I was quite surprised that it is possible to access all the Tanzu clusters, even the vCenter Management Cluster. You have to ssh into vCenter and execute
/usr/lib/vmware-wcp/decryptK8Pwd.py
you’ll get the ssh PW and the Cluster IP. You can also look up the IPs in vCenter and login with root.
Copy the file
/etc/kubernetes/admin.conf
to your working environment and adapt the server address within this file to the cluster IP. Now you can access the management cluster as a cluster-admin by setting an environment variable:
export KUBECONFIG=<path-to-your-file>
Now you are able to inspect what is under the hood of these managed components!
Access to the Workload Clusters
I have configured a namespace called “niceneasy” and a workload cluster called “workload-01”. First I switch the Kube context and get all secrets in this namespace – btw: it is a namespace within the management cluster.

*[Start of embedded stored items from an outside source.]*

Lemma u8_next n : u8 n ≠ u8 (u8 n + 1).
Proof.
  unfold u8. change (2 ^ 8) with 256. rewrite Zplus_mod_idemp_l. intros E.
  assert ((n + 1 - n) mod 256 = 0) as E' by by rewrite Zminus_mod, <- E, Z.sub_diag. by replace (n + 1 - n) with 1 in E' by lia.
Qed.
Lemma tmr_sane s : sane s → untimed (u8 (tcp_timer_ctr s + 1)) s → wlp (tcp_tmr app_recv app_err app_poll) (λ _, sane) s.
Proof using wb.
  intros Hs Ht. unfold tcp_tmr. wlp_step. eapply wlp_mono; [by apply fasttmr_handles|]. intros [] s1 (f & Hs1 & Hc & Hh).
  do 4 wlp_step. match goal with |- wlp _ _ ?s => set (s2 := s) end.
  assert (sane_at s2 f) as Hs2 by (destruct Hs1 as [[A B C] D E]; by split).
  wlp_step; [|wlp_step; by exists f]. apply slowtmr_sane; [by exists f|]. intros id p Eb Ew.
  rewrite (where_is_loc s2 f id) in Ew by (apply Hs2 || by eapply sane_loc_conn). apply loc_in in Ew; [|done].
  change (tcp_timer_ctr s2) with (tcp_timer_ctr s1). rewrite Hc, (Hh id Ew p Eb). apply u8_next.
Qed.

(** (C11) The loops of the timers, and those that abort the connections of an address
    that changes, end: from lists as they should be, while no active connection
    was handled in this turn, none of them comes to the end of its fuel, although
    callbacks make the loops over the active connections start again: with more
    fuel, and whatever they did at its end, they do the same. *)
Theorem timer_loops_end s k out : sane s → untimed (tcp_timer_ctr s) s →
  slow_loop app_err app_poll out (loop_fuel s + k) None (tcp_active_pcbs s) s =
    slow_loop app_err app_poll (fail OutOfFuel) (loop_fuel s) None (tcp_active_pcbs s) s ∧
  tw_loop out (list_fuel s + k) None (tcp_tw_pcbs s) s = tw_loop (fail OutOfFuel) (list_fuel s) None (tcp_tw_pcbs s) s ∧
  fast_loop app_recv out (loop_fuel s + k) (tcp_active_pcbs s) s = fast_loop app_recv (fail OutOfFuel) (loop_fuel s) (tcp_active_pcbs s) s ∧
  ∀ addr l, l ≠ NoList → addr_ready addr s →
    abort_bound_to app_err out (list_fuel s + k) addr (head l s) s = abort_bound_to app_err (fail OutOfFuel) (list_fuel s) addr (head l s) s.
Proof using wb.
  intros Hs Hu. repeat split.
  - symmetry. apply (slow_start out k s Hs Hu).
  - symmetry. apply (tw_start out k s Hs).
  - symmetry. apply (fast_start out k s Hs Hu).
  - intros addr l Hl Ha. symmetry. by apply (abort_bound_start app_recv app_err app_sent app_connected app_accept app_poll out k addr l s).
Qed.
End Loops.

> kubens niceneasy Context "kubernetes-admin@kubernetes" modified. Active namespace is "niceneasy". > kubectl get secrets NAME TYPE DATA AGE default-token-9bnkn kubernetes.io/service-account-token 3 3d23h workload-01-antrea kubernetes.io/tls 3 3d23h workload-01-ca Opaque 2 3d23h workload-01-ccm-token-j59vx kubernetes.io/service-account-token 3 3d23h workload-01-control-plane-sb9rq cluster.x-k8s.io/secret 1 3d23h workload-01-encryption Opaque 1 3d23h workload-01-etcd Opaque 2 3d23h workload-01-kubeconfig Opaque 1 3d23h workload-01-proxy Opaque 2 3d23h workload-01-pvcsi-token-72tvv kubernetes.io/service-account-token 3 3d23h workload-01-sa Opaque 2 3d23h workload-01-ssh kubernetes.io/ssh-auth 1 3d23h workload-01-ssh-password Opaque 1 3d23h workload-01-workers-lk46m-65nq6 cluster.x-k8s.io/secret 1 3d23h workload-01-workers-lk46m-fstz4 cluster.x-k8s.io/secret 1 3d23h workload-01-workers-lk46m-tgsc5 cluster.x-k8s.io/secret 1 3d23h
The following secrets are particularly interesting:
- workload-01-kubeconfig contains the admin.conf for this cluster
- workload-01-ssh contains a private key for SSH access
- workload-01-ssh-password contains the password for SSH, user: vmware-system-user
These are the credentials which are needed by the approach of Eric Shanks and William Lam. I did similar tests but I hit the following two problems:
- My first implementation was trying to restart containerd on the same node that the container was running on. This led to errors, systemctl came back with a message that some files have not been accessible.
- I was looking for a very generic solution without messing with passwords in configurations.
That’s why I planned to install the component directly in the management cluster. Here you have full access to all necessary information and credentials and can solve the problem without exposing any secrets. In addition, the management cluster should be managing the nodes…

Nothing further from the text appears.